Scientists Now Have A Better Understanding As To Why Dogs Have A Cold Nose



Dogs’ noses are quite cold because they are ultra-sensitive heat detectors, a new study has confirmed.

While it has been widely assumed the phenomenon is related to body temperature regulation, European researchers have now revealed that the tip of the nose serves an important sensory function.

They found that when the ambient temperature is 30°C (86°F), a dog’s rhinarium – the bare endpoint of its nose that is full of nerves – is some 5°C (9°F) cooler.

This helps breeds such as retrievers to detect even the faintest heat sources, such as the presence of a small mammal, from five feet away.

Thermograph of a Golden Retriever named Kevin in the shade at 80°F (27°C) ambient temperature. The color scale on the right is in degrees celsius and can be used to read out approximate temperatures. Note the warm tongue and the cold rhinarium (hairless nose tip)

The team trained three dogs – a Golden Retriever named Kevin, a Nova Scotia Duck Tolling Retriever named Delfi, and a mixed breed called Charlie – to distinguish between two identical four-inch wide objects based on radiating heat.

The ‘neutral’ object was about room temperature and the warm object was heated to around 12°C (22°F) above room temperature.

All three dogs were able to sense weak thermal radiation from the warm object from a distance of five feet, despite the difference in temperature being too small for humans to detect without touching.

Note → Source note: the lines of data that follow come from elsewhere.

(** The statement of one mapping is a high surrogate followed by a low
    surrogate, that of the other the code point the pair stands for: the
    two reports are the same text. *)
Lemma no_reader_reconstructs_every_store : ¬ ∃ parse, reconstructs parse.
Proof.
  intros [parse H].
  set (ra1 := recorded [[0xd83d; 0xde00]] (py "a.py") ∅).
  set (ra2 := recorded [[0x1f600]] (py "a.py") ∅).
  assert (jsonl ra1 = jsonl ra2) as Htext by (vm_compute; reflexivity).
  assert (parse (jsonl ra1) = Some ra1) as H1.
  { eapply (H (py "/work") (fun _ => None) (session (Some ra1))); reflexivity. }
  assert (parse (jsonl ra2) = Some ra2) as H2.
  { eapply (H (py "/work") (fun _ => None) (session (Some ra2))); reflexivity. }
  rewrite Htext, H2 in H1. apply (inj Some) in H1.
  apply (f_equal (fun m : gmap pystr details => m !! py "a.py")) in H1.
  rename H1 into Heq.
  vm_compute in Heq. discriminate.
Qed.

Lemma export_round_trip_witness :
  ∃ r text,
    generate_repository_analysis_jsonl
      (py "/work") (fun _ => None)
      (session (Some (recorded [py "SELECT 1"] (py "b.sql")
                        (recorded [] (py "a.py") ∅))))
    = (r, Some text)
    ∧ status r = success
    ∧ lines text
      = line_of <$> map_to_list (recorded [py "SELECT 1"] (py "b.sql")
                                   (recorded [] (py "a.py") ∅))
    ∧ length (lines text)
      = size (recorded [py "SELECT 1"] (py "b.sql") (recorded [] (py "a.py") ∅))
    ∧ (recorded [py "SELECT 1"] (py "b.sql") (recorded [] (py "a.py") ∅) = ∅ →
       text = [])
    ∧ (text_store (recorded [py "SELECT 1"] (py "b.sql")
                     (recorded [] (py "a.py") ∅)) = true →
       mapM parse_line (lines text)
       = Some (map_to_list (recorded [py "SELECT 1"] (py "b.sql")
                              (recorded [] (py "a.py") ∅)))
       ∧ parse_jsonl text
         = Some (recorded [py "SELECT 1"] (py "b.sql")
                   (recorded [] (py "a.py") ∅))
       ∧ ∀ ls, ls ≡ₚ lines text →
               parse_jsonl (unlines ls)
               = Some (recorded [py "SELECT 1"] (py "b.sql")
                         (recorded [] (py "a.py") ∅))).
Proof.
  apply (export_round_trip _ _ _ (py "demo"));
    [reflexivity | discriminate | reflexivity..].
Defined.

(** The report of the two entries [a.py], without statements, and [b.sql],
    with the statement [SELECT 1], both scanned. *)
Example export_two_entries :
  lines (jsonl (recorded [py "SELECT 1"] (py "b.sql") (recorded [] (py "a.py") ∅)))
  = [123 :: 34 :: py "file_path" ++ 34 :: py ": " ++ 34 :: py "a.py" ++ 34
     :: py ", " ++ 34 :: py "sql_statements" ++ 34 :: py ": [], "
     ++ 34 :: py "scanned" ++ 34 :: py ": true}";
     123 :: 34 :: py "file_path" ++ 34 :: py ": " ++ 34 :: py "b.sql" ++ 34
     :: py ", " ++ 34 :: py "sql_statements" ++ 34 :: py ": [" ++ 34
     :: py "SELECT 1" ++ 34 :: py "], "
     ++ 34 :: py "scanned" ++ 34 :: py ": true}"]
  ∧ text_store (recorded [py "SELECT 1"] (py "b.sql") (recorded [] (py "a.py") ∅))
    = true.
Proof. split; vm_compute; reflexivity. Qed.
End export.
Lemma validate_allowed_implies_allow_witness :
  exists result,
    (validate asciiLower (sampleRules ask ask "BOSS_OVERRIDE")
       (mkContext "Morning digest" "boss_dm")).1 = Returned result
    /\ allowed result = true
    /\ action result = allow
    /\ needsConfirmation result = None.
Proof.
  eexists. split; [reflexivity |]. split; [reflexivity |].
  exact (proj1 validate_allowed_implies_allow asciiLower
           (sampleRules ask ask "BOSS_OVERRIDE")
           (mkContext "Morning digest" "boss_dm") _ eq_refl eq_refl).
Defined.

(** The content "weekly summary" is classified as "unknown"; in a table
    without a rule for that type the unknown-type branch answers, with its
    own default action, before the destination is looked at. *)
Lemma weekly_summary_unknown_type_first :
  let rules := sampleRules block ask "BOSS_OVERRIDE" in
  let context := mkContext "weekly summary" "nowhere" in
  includes (content context) (overrideCode rules) = false
  /\ noDetection (detectionRules rules) (content context)
  /\ destinations rules !! destination context = None
  /\ exists result,
       (validate asciiLower rules context).1 = Returned result
       /\ action result = block
       /\ action result <> db_action (unknownDestination (defaults rules)).
Proof.
  cbv zeta. split; [reflexivity |]. split; [repeat constructor |].
  split; [reflexivity |]. eexists. split; [reflexivity |].
  split; [reflexivity | discriminate].
Qed.

(** C2, amended. For the content "weekly summary", left unchanged by the
    lower-casing, without the override code in it and with no detection
    pattern answering, and a destination under which the table finds
    nothing (it is not in the table, and is not a name that every object
    inherits): the result is not allowed and asks for confirmation; its
    action is the unknown-destination default when [findRule] has a rule for
    the detected type "unknown", and the unknown-message-type default when
    it has none, the destination being looked up only once a rule is
    found. *)
Theorem validate_weekly_summary_unknown_destination
    (toLowerCase : jsstring -> jsstring) (rules : MessagingRules)
    (context : MessageContext) :
  content context = lit "weekly summary" ->
  toLowerCase (lit "weekly summary") = lit "weekly summary" ->
  includes (content context) (overrideCode rules) = false ->
  noDetection (detectionRules rules) (content context) ->
  destinations rules !! destination context = None ->
  destination context ∉ objectPrototypeKeys ->
  (detectMessageType toLowerCase rules (content context)).1 = lit "unknown"
  /\ exists result,
       (validate toLowerCase rules context).1 = Returned result
       /\ allowed result = false
       /\ needsConfirmation result = Some true
       /\ messageType result = Some (lit "unknown")
       /\ match messageTypes rules !! lit "unknown" ≫= (.!! star) with
          | Some rule =>
              findRule rules (lit "unknown") = Returned (Some (Rule rule))
              /\ action result
                 = db_action (unknownDestination (defaults rules))
              /\ reason result
                 = Some (lit "Unknown destination: " ++ destination context)
          | None =>
              findRule rules (lit "unknown") = Returned None
              /\ action result
                 = db_action (unknownMessageType (defaults rules))
              /\ reason result
                 = Some (lit "No rules for message type: unknown")
          end.
Proof.
  intros Hc Hlow Hov Hno Hdest Hproto.
  assert ((detectMessageType toLowerCase rules (content context)).1
          = lit "unknown") as Hdet.
  { unfold detectMessageType. cbn [fst].
    rewrite (testRules_none _ _ Hno), Hc, Hlow. reflexivity. }
  split; [exact Hdet |].
  pose proof (findRule_wildcard_subtype rules (lit "unknown") (lit "unknown")
                eq_refl) as Hfind.
  unfold validate. cbv zeta.
  rewrite Hov, findRule_detect, destinations_detect, Hdet, Hfind.
  change (parseMessageType (lit "unknown")) with (lit "unknown", star).
  cbv iota beta.
  destruct (messageTypes rules !! lit "unknown" ≫= (.!! star)) as [rule|];
    cbn [fmap option_fmap option_map].
  - rewrite (readProperty_not_inherited _ _ Hproto), Hdest.
    eexists. split; [reflexivity |]. done.
  - eexists. split; [reflexivity |]. done.
Qed.
(** X3. Whenever [prepare_sample] returns, the sample splits at its first
    separator into a prefix and an answer no longer than the prefix, the
    vocabulary size is positive, the returned length is the length T of the
    prefix, and the three arrays have the shapes (1, T, size), (1, T, size)
    and (1, T, 1): every input and target row is one-hot of width [size]
    and every weight is 0 or 1. *)
Theorem prepare_sample_returns_shapes
  (sample : list Z) (code size : Z)
  (input target weights : Np.tensor3) (seq_len : Z) :
  prepare_sample sample code size = Ok (input, target, seq_len, weights) ->
  exists prefix answer rows_in rows_out ws,
    sample = (prefix ++ code :: answer)%list
    /\ ~ In code prefix
    /\ (List.length answer <= List.length prefix)%nat
    /\ 0 < size
    /\ seq_len = Z.of_nat (List.length prefix)
    /\ input = [rows_in] /\ target = [rows_out]
    /\ weights = [map (fun x => [x]) ws]
    /\ List.length rows_in = List.length prefix
    /\ List.length rows_out = List.length prefix
    /\ List.length ws = List.length prefix
    /\ Forall (is_one_hot size) rows_in
    /\ Forall (is_one_hot size) rows_out
    /\ Forall (fun x => x = 0 \/ x = 1) ws.
Proof.
  intros H.
  destruct (list_index sample code) as [idx| |] eqn:Eidx;
    try (unfold prepare_sample in H; rewrite Eidx in H; discriminate H).
  destruct (list_index_found sample code idx Eidx)
    as (prefix & answer & -> & Hsep & ->).
  rewrite (prepare_sample_to_mask prefix answer code size Hsep) in H.
  unfold Np.setitem_mask in H.
  rewrite repeat_length, !length_map, padded_answer_length in H.
  destruct (Nat.eqb_spec (List.length prefix)
              (Nat.max (List.length prefix) (List.length answer))) as [Hmax|];
    [|discriminate H].
  cbn [bind] in H.
  destruct (comprehension _ (map Np.float32 prefix)) as [rows_in| |] eqn:Ein;
    try discriminate H. cbn [bind] in H.
  destruct (comprehension _ (map Np.float32 (padded_answer _ answer code)))
    as [rows_out| |] eqn:Eout; try discriminate H. cbn [bind] in H.
  unfold Np.reshape_rows in H.
  destruct (Z.leb_spec size 0) as [|Hsize]; [discriminate H|].
  cbn [bind] in H. injection H as <- <- <- <-.
  destruct (comprehension_onehot_rows size _ rows_in Hsize Ein) as [Hlin Hoin].
  destruct (comprehension_onehot_rows size _ rows_out Hsize Eout) as [Hlout Hoout].
  rewrite length_map in Hlin. rewrite length_map, padded_answer_length in Hlout.
  set (mask := map (fun x => negb (x =? Np.float32 code))
                 (map Np.float32 (padded_answer (List.length prefix) answer code))).
  assert (Hmask : List.length mask = List.length prefix).
  { unfold mask. rewrite !length_map, padded_answer_length. lia. }
  destruct (where_set_zeros_entries mask) as [Hwl Hwe].
  rewrite Hmask in Hwl, Hwe.
  exists prefix, answer, rows_in, rows_out,
    (Np.where_set (repeat 0 (List.length prefix)) mask 1).
  repeat split; try assumption; try reflexivity; try lia.
Qed.
(** * md2pdf: a shallow embedding of the Markdown-to-HTML converter

    The development follows [md2pdf.py]: Python strings are lists of Unicode
    code points, the [str] methods and the [re] calls the converter uses are
    given as executable functions, and the three layers of the program (leaf
    utilities, inline formatter, block classifier) are translated function by
    function.  The file-level driver is modelled over an abstract file
    system. *)

From Stdlib Require Import List Bool Arith NArith Lia.
From Stdlib Require Strings.String Strings.Ascii Numbers.DecimalString Numbers.DecimalNat.
Import ListNotations.
Import String.StringSyntax Ascii.AsciiSyntax.
Local Delimit Scope string_scope with string.

Set Implicit Arguments.

(** ** Python strings *)

(** A Python [str] is a sequence of code points. *)
Definition char := N.
Definition str := list char.

Definition lit (s : String.string) : str :=
  map Ascii.N_of_ascii (String.list_ascii_of_string s).
Arguments lit s%_string.

Definition ch (s : String.string) : char := hd 0%N (lit s).
Arguments ch s%_string.

Definition chr_eqb (a b : char) : bool := N.eqb a b.

Fixpoint str_eqb (a b : str) : bool :=
  match a, b with
  | [], [] => true
  | x :: a', y :: b' => chr_eqb x y && str_eqb a' b'
  | _, _ => false
  end.

(** [s.startswith(p)] *)
Fixpoint startswith (p s : str) : bool :=
  match p, s with
  | [], _ => true
  | x :: p', y :: s' => chr_eqb x y && startswith p' s'
  | _ :: _, [] => false
  end.
(** The tests of the loop body for a variable present in both states. *)
Definition interval_changed (threshold : Q) (old_interval new_interval : Interval)
  : M bool :=
  if negb (eqb (is_bottom old_interval) (is_bottom new_interval))
     || negb (eqb (is_top old_interval) (is_top new_interval))
  then ret true
  else
    let* min_moved :=
      match min_val old_interval, min_val new_interval with
      | Some o, Some n => lower_moved threshold o n
      | _, _ => ret false
      end in
    if min_moved then ret true
    else
      let* max_moved :=
        match max_val old_interval, max_val new_interval with
        | Some o, Some n => upper_moved threshold o n
        | _, _ => ret false
        end in
      if max_moved then ret true
      else if negb (eqb (is_None (min_val old_interval))
                      (is_None (min_val new_interval)))
      then ret true
      else ret (negb (eqb (is_None (max_val old_interval))
                        (is_None (max_val new_interval)))).

(** The loop body of [_state_changed] for one tracked variable. *)
Definition var_changed (old_state : gmap key Interval) (threshold : Q)
    (entry : variable * Interval) : M bool :=
  match old_state !! Var entry.1 with
  | None => ret true
  | Some old_interval => interval_changed threshold old_interval entry.2
  end.

(** [for x in xs: if test(x): return True] followed by [return False] *)
Fixpoint any_M {A : Type} (test : A -> M bool) (xs : list A) : M bool :=
  match xs with
  | [] => ret false
  | x :: r => let* found := test x in if found then ret true else any_M test r
  end.
(** [np.testing.assert_almost_equal(actual, desired)] with its default
    [decimal=7]: it raises when [abs(desired - actual) >= 1.5 * 10**(-7)]. *)
Definition assert_almost_equal (actual desired : R) : outcome unit :=
  if Rle_dec (15 / 10 ^ 8) (Rabs (desired - actual))
  then Raise (AssertionError "The sum of the phase-function weighting-factors must equate to 1 !")
  else Ok tt.

(** [np.where((array of a's == tuple(aV)).all(axis=1))[0]], counting from [i]. *)
Fixpoint indices_with_a (aV : angle_params) (Vchoices : list Vchoice) (i : nat) : list nat :=
  match Vchoices with
  | [] => []
  | V :: Vs =>
      if a_eqb (a (snd V)) aV then i :: indices_with_a aV Vs (S i)
      else indices_with_a aV Vs (S i)
  end.

(** [equals] and [equal_a = list({tuple(row) for row in equals})]; CPython's
    set iteration order is unspecified, [nodup] fixes one order. *)
Definition equals (Vchoices : list Vchoice) : list (list nat) :=
  map (fun V => indices_with_a (a (snd V)) Vchoices 0) Vchoices.

Definition equal_a (Vchoices : list Vchoice) : list (list nat) :=
  nodup (list_eq_dec Nat.eq_dec) (equals Vchoices).

(** [np.take(Vchoices, idx, axis=0)] *)
Definition np_take (Vchoices : list Vchoice) (idx : list nat) : outcome (list Vchoice) :=
  mapM (fun j => match nth_error Vchoices j with
                 | Some V => Ok V
                 | None => Raise IndexError
                 end) idx.

(** [max(...)] of a non-empty list of [ncoefs] *)
Definition max_ncoefs (Vs : list Vchoice) : nat :=
  list_max (map (fun V => ncoefs (snd V)) Vs).

(** [Phasefunction(omega=..., tau=...)]: [func] and [legcoefs] start at [0.];
    [ncoefs] is assigned by the caller before any use. *)
Definition Phasefunction (omega tau : option R) (ncoefs : nat) : Volume :=
  {| omega := omega; tau := tau; a := default_a; ncoefs := ncoefs;
     legcoefs := Some (fun _ => 0); func := Num 0; legexpansion_attr := None |}.

(** One iteration of [for V in Vequal]:
    [Vdummy.a = V[1].a],
    [Vdummy._func = Vdummy._func + V[1]._func * V[0]],
    [Vdummy.legcoefs = Vdummy.legcoefs + V[1].legcoefs * V[0]]. *)
Definition add_member (Vdummy : Volume) (V : Vchoice) : outcome Volume :=
  c0 <- get_legcoefs Vdummy ;;
  c1 <- get_legcoefs (snd V) ;;
  Ok {| omega := omega Vdummy; tau := tau Vdummy; a := a (snd V);
        ncoefs := ncoefs Vdummy;
        legcoefs := Some (fun n => c0 n + c1 n * fst V);
        func := Add (func Vdummy) (Mul (func (snd V)) (Num (fst V)));
        legexpansion_attr := legexpansion_attr Vdummy |}.

Fixpoint add_members (Vdummy : Volume) (Vequal : list Vchoice) : outcome Volume :=
  match Vequal with
  | [] => Ok Vdummy
  | V :: Vs => Vd <- add_member Vdummy V ;; add_members Vd Vs
  end.

(** The body of [for i in range(0, len(equal_a))]: the per-class
    intermediate phase function [Vdummy]. *)
Definition class_dummy (Vchoices : list Vchoice) (cls : list nat) : outcome Volume :=
  Vequal <- np_take Vchoices cls ;;
  add_members (Phasefunction None None (max_ncoefs Vequal)) Vequal.

(** [np.sum] over a list of sympy expressions (object array reduction). *)
Definition np_sum (es : list expr) : expr :=
  match es with
  | [] => Num 0
  | e :: es' => fold_left Add es' e
  end.

(** The lambda assigned to [Vcomb.legexpansion]. *)
Definition combined_legexpansion (dummies : list Volume)
    (t_0 t_ex p_0 p_ex : R) (geometry : string) : outcome expr :=
  es <- mapM (fun Vd => legexpansion Vd t_0 t_ex p_0 p_ex geometry) dummies ;;
  Ok (np_sum es).

(** [LinCombV._Vcombiner] *)
Definition _Vcombiner (self_omega self_tau : option R) (Vchoices : list Vchoice)
    : outcome Volume :=
  _ <- assert_almost_equal (weights_sum Vchoices) 1 ;;
  let classes := equal_a Vchoices in
  let Vcomb_ncoefs := max_ncoefs Vchoices in
  dummies <- mapM (class_dummy Vchoices) classes ;;
  let Vcomb_func :=
    fold_left (fun acc V => Add acc (Mul (func (snd V)) (Num (fst V)))) Vchoices (Num 0) in
  Ok {| omega := self_omega; tau := self_tau; a := default_a;
        ncoefs := Vcomb_ncoefs;
        legcoefs := Some (fun _ => 0);
        func := Vcomb_func;
        legexpansion_attr := Some (combined_legexpansion dummies) |}.

(** [LinCombV(Vchoices=..., omega=..., tau=...)]: [_set_function] and
    [_set_legexpansion] each call [_Vcombiner]; [legcoefs] is never set. *)
Definition LinCombV (Vchoices : list Vchoice) (omega tau : option R) : outcome Volume :=
  c1 <- _Vcombiner omega tau Vchoices ;;
  c2 <- _Vcombiner omega tau Vchoices ;;
  c3 <- _Vcombiner omega tau Vchoices ;;
  Ok {| omega := omega; tau := tau; a := default_a;
        ncoefs := ncoefs c2; legcoefs := None; func := func c1;
        legexpansion_attr := legexpansion_attr c3 |}.

(** Helpers for stating properties: the default row of [nth], the [a] of
    row [i], the value of a component's coefficient at [n], and a sum of
    reals. *)
Definition dflt_choice : Vchoice := (0, Phasefunction None None 0).

Definition a_at (Vchoices : list Vchoice) (i : nat) : angle_params :=
  a (snd (nth i Vchoices dflt_choice)).

Definition coef_at (V : Volume) (n : nat) : R :=
  match legcoefs V with
  | Some c => c n
  | None => 0
  end.

Definition Rlist_sum (l : list R) : R := fold_right Rplus 0 l.

End LinComb.

(** ** The model class [RT1] (rt1.py) *)

Module RT1m.
Import Vol.

(** The surface collaborator: only [brdf] is used. *)
Record Surface : Type := mkSurface { brdf : R -> R }.

(** An [RT1] instance after [__init__]; [Fn] is the coefficient
    collaborator, [Fn.fn(nmax)] giving the sequence [fn]. *)
Record RT1 : Type := mkRT1 {
  I0 : R;
  mu_0 : R;
  mu_ex : R;
  RV : Volume;
  SRF : Surface;
  _nmax : nat;
  Fn : option (nat -> list R)
}.

(** [RT1.__init__] with its two assertions. *)
Definition RT1_init (I0 mu_0 mu_ex : R) (RV : option Volume) (SRF : option Surface)
    (nmax : nat) (Fn : option (nat -> list R)) : outcome RT1 :=
  match RV, SRF with
  | None, _ => Raise (AssertionError "ERROR: needs to provide volume information")
  | _, None => Raise (AssertionError "ERROR: needs to provide surface information")
  | Some V, Some Sf => Ok (mkRT1 I0 mu_0 mu_ex V Sf nmax Fn)
  end.

(** Attributes an instance carries. *)
Definition rt1_instance_attrs : list string :=
  ["I0"; "mu_0"; "mu_ex"; "RV"; "SRF"; "_nmax"; "Fn"]%string.

(** [self.<name>] read as a float. *)
Definition getattr_float (self : RT1) (name : string) : outcome R :=
  if string_dec name "I0" then Ok (I0 self)
  else if string_dec name "mu_0" then Ok (mu_0 self)
  else if string_dec name "mu_ex" then Ok (mu_ex self)
  else if in_dec string_dec name rt1_instance_attrs then Raise TypeError
  else Raise (AttributeError "RT1" name).

(** Module namespace of [rt1.py] once its top-level script has bound
    [I0 = 1.]; neither [todo] nor [expi] is bound or imported there. *)
Definition rt1_globals : list (string * pyval) := [("I0"%string, PyFloat 1)].

Fixpoint lookup (name : string) (env : list (string * pyval)) : option pyval :=
  match env with
  | [] => None
  | (k, v) :: env' => if string_dec k name then Some v else lookup name env'
  end.

Definition load_global (name : string) : outcome pyval :=
  match lookup name rt1_globals with
  | Some v => Ok v
  | None => Raise (NameError name)
  end.

(** [self.RV.tau] used as a number ([None] fails in the arithmetic). *)
Definition rv_tau (self : RT1) : outcome R :=
  match tau (RV self) with
  | Some t => Ok t
  | None => Raise TypeError
  end.

(** [RT1.surface] *)
Definition surface (self : RT1) : outcome R :=
  let phi_i := 0 in
  let phi_s := 0 in
  let ctheta := cos_theta (- mu_0 self) (mu_ex self) phi_i phi_s in
  i0v <- load_global "I0" ;;
  i0 <- as_float i0v ;;
  tau_ <- getattr_float self "tau" ;;
  Ok (i0 * exp (- (tau_ / mu_0 self) - tau_ / mu_ex self) * mu_0 self
         * brdf (SRF self) ctheta).

(** The surface term of the spec (4.6) on the instance's [I0] and the
    volume's [tau]. *)
Definition surfaceTerm_spec (self : RT1) : outcome R :=
  t <- rv_tau self ;;
  Ok (I0 self * exp (- (t / mu_0 self) - t / mu_ex self) * mu_0 self
        * brdf (SRF self) (cos_theta (- mu_0 self) (mu_ex self) 0 0)).

(** [fn[n]] *)
Definition list_index (l : list R) (n : nat) : outcome R :=
  match nth_error l n with
  | Some x => Ok x
  | None => Raise IndexError
  end.

Definition get_Fn (self : RT1) : outcome (nat -> list R) :=
  match Fn self with
  | Some f => Ok f
  | None => Raise (AttributeError "NoneType" "fn")
  end.

(** [for k in xrange(1, (n+1)+1)] in [_calc_Fint] *)
Fixpoint Fint_inner (self : RT1) (mu1 : R) (ks : list nat) (S2 : R) : outcome R :=
  match ks with
  | [] => Ok S2
  | k :: ks' =>
      E_k1v <- load_global "todo" ;;
      E_k1 <- as_float E_k1v ;;
      t <- rv_tau self ;;
      Fint_inner self mu1 ks'
        (S2 + powerRZ mu1 (- Z.of_nat k) * (E_k1 - exp (- t / mu1) / INR k))
  end.

(** [for n in xrange(self._nmax)] in [_calc_Fint] *)
Fixpoint Fint_outer (self : RT1) (mu1 : R) (fn : list R) (ns : list nat) (S_ : R)
    : outcome R :=
  match ns with
  | [] => Ok S_
  | n :: ns' =>
      S2 <- Fint_inner self mu1 (seq 1 (S n)) 0 ;;
      fn_n <- list_index fn n ;;
      t <- rv_tau self ;;
      expi_v <- load_global "expi" ;;
      expi <- as_fun expi_v ;;
      Fint_outer self mu1 fn ns'
        (S_ + fn_n * mu1 ^ (S n)
               * (exp (- t / mu1) * ln (mu1 / (1 - mu1)) - expi (- t)
                  + exp (- t / mu1) * expi (t / mu1 - t) + S2))
  end.

(** [RT1._calc_Fint]: the body has no [return] statement.  The local [S]
    is [S_] here. *)
Definition _calc_Fint (self : RT1) (mu1 mu2 : R) : outcome pyval :=
  let S_ := 0 in
  fnf <- get_Fn self ;;
  let fn := fnf (_nmax self) in
  _ <- Fint_outer self mu1 fn (seq 0 (_nmax self)) S_ ;;
  Ok PyNone.

(** [self.RV.omega] used as a number. *)
Definition rv_omega (self : RT1) : outcome R :=
  match omega (RV self) with
  | Some w => Ok w
  | None => Raise TypeError
  end.

(** [RT1.volume]: [self.omega] is read second; past it, [self.tau] and
    [self.phase] (an attribute [RT1] lacks, looked up before its argument)
    follow. *)
Definition volume (self : RT1) : outcome R :=
  i0 <- getattr_float self "I0" ;;
  om <- getattr_float self "omega" ;;
  let f := i0 * om * mu_0 self / (mu_0 self + mu_ex self) in
  t <- getattr_float self "tau" ;;
  Raise (AttributeError "RT1" "phase").

(** [RT1.interaction] *)
Definition interaction (self : RT1) : outcome R :=
  Fint1 <- _calc_Fint self (mu_0 self) (mu_ex self) ;;
  Fint2 <- _calc_Fint self (mu_ex self) (mu_0 self) ;;
  om <- rv_omega self ;;
  t <- rv_tau self ;;
  f1 <- as_float Fint1 ;;
  f2 <- as_float Fint2 ;;
  Ok (I0 self * mu_0 self * om * (exp (- t / mu_ex self) * f1 + exp (- t / mu_0 self) * f2)).

(** [RT1.calc]: [(total, Isurf, Ivol, Iint)]. *)
Definition calc (self : RT1) : outcome (R * R * R * R) :=
  Isurf <- surface self ;;
  Ivol <- volume self ;;
  Iint <- interaction self ;;
  Ok (Isurf + Ivol + Iint, Isurf, Ivol, Iint).

Section FintSpec.

(** The exponential integral [Ei] and the generalized exponential
    integral [E_n]. *)
Variable Ei : R -> R.
Variable En : nat -> R -> R.

(** Eq. 37 as the spec (4.5) states it. *)
Definition S2_spec (tau mu1 : R) (n : nat) : R :=
  rsum (fun i => let k := S i in
                 powerRZ mu1 (- Z.of_nat k) * (En (S k) (tau / mu1) - exp (- tau / mu1) / INR k))
       (S n).

Definition Fint_spec (tau mu1 : R) (fn : list R) (nmax : nat) : R :=
  rsum (fun n => nth n fn 0 * mu1 ^ (S n)
                   * (exp (- tau / mu1) * ln (mu1 / (1 - mu1)) - Ei (- tau)
                      + exp (- tau / mu1) * Ei (tau / mu1 - tau) + S2_spec tau mu1 n))
       nmax.

End FintSpec.

End RT1m.

(** ** Concrete inputs *)

(** A Rayleigh volume with [omega = 0.3], [tau = 0.7]. *)
Definition example_rayleigh : Vol.Volume := Vol.Rayleigh (Some (3/10)) (Some (7/10)).

(** A Henyey-Greenstein volume with [t = 0] and [ncoefs = 10]. *)
Definition example_hg0 : Vol.Volume := Vol.HenyeyGreenstein_volume 0 10 Vol.default_a None None.

(** The failing input of claims C1 and C3: [I0 = 2], [mu_0 = mu_ex = 0.5],
    a Rayleigh volume with [tau = 0.7], [omega = 0.3], an isotropic surface
    [brdf = 1/pi], [nmax = 10] and [fn = [1, ..., 1]]. *)
Definition example_rt1 : RT1m.RT1 :=
  {| RT1m.I0 := 2; RT1m.mu_0 := 1/2; RT1m.mu_ex := 1/2;
     RT1m.RV := Vol.Rayleigh (Some (3/10)) (Some (7/10));
     RT1m.SRF := {| RT1m.brdf := fun _ => 1 / PI |};
     RT1m._nmax := 10;
     RT1m.Fn := Some (fun n => repeat 1 n) |}.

‘All stimuli of radiating heat used in our experiments were too weak to be felt by human hands, even at very short distances,’ the researchers wrote.

‘We had to touch the surfaces to feel the warmth.’

The experiment shows that dogs’ rhinariums serve a sensory function – they detect heat – rather than just regulating their body temperature.

Thermograph of golden retriever pictured choosing a warmer object over a colder one. The dog’s rhinarium – the naked, wet skin surface at the tip of the nose – works as an infrared sensor which can sense weak thermal radiation

To further prove their theory, the scientists used functional magnetic resonance imaging to measure brain activity in 13 awake dogs by detecting changes associated with blood flow.

For this part of the study, the team enlisted the help of five golden retrievers, four border collies, one Australian shepherd, one Chinese crested and two mixed breeds.

They found that putting a warm object in front of the dog’s nose caused increased responsiveness in the brain.

‘From the two, complementary experiments, we can conclude that dogs are indeed capable of sensing thermal radiation emanating from warm-blooded animals, use this sensory information for directed behavior that could be relevant for hunting, and that a specific region of the somatosensory system is activated by such infrared radiation,’ said lead author Anna Bálint, a postdoctoral researcher at the Department of Ethology, Eötvös Loránd University, Hungary.

The warm stimulus presented to the dogs elicited an increased response in the left somatosensory association cortex of the brain. Functional MRI (left) on a reconstructed 3D image of the dog’s brain showing increased activity and right is shown in a horizontal slice

A dog’s nose changes temperature depending on the surrounding ambient temperature.

If the outside temperature is freezing – 32°F or 0°C – a dog’s nose will be around 46°F. However, if the surrounding temperature is 59°F (15°C), the pooch’s nose is around the same.

While it has been widely assumed the phenomenon is related to body temperature regulation, the researchers questioned the theory because the rhinarium has such a small surface area compared to the rest of the body.

Researchers say the role of the wet rhinarium in the regulation of heat is unlikely because of its small size, disproving previous theories, and is used, as above, to detect the presence of small mammals


Panting is also a previously established technique by dogs to release heat.

‘If a dog is exposed to moderate heat stress and starts to pant, it extends the tongue from the open mouth,’ the researchers say.

‘The tongue is wet and warm, despite the airflow generated by panting, and is thus effectively dissipating surplus body heat by radiation and evaporation.

‘The rhinarium, however, remains cold and is therefore ineffective.’

Rhinarium is the hairless skin area surrounding the nostrils in certain mammals.

It’s part of the olfactory system and is therefore associated with the sense of smell.

Animals with rhinarium – which also include cats, walruses, elephants, and lemurs – are said to have a more acute sense of smell.

It has also been found to act as a wind detector, allowing animals to detect the direction from which certain smells have come from.

The research team from Sweden’s Lund University and the Eotvos Lorand University in Hungary had their research published in Scientific Reports.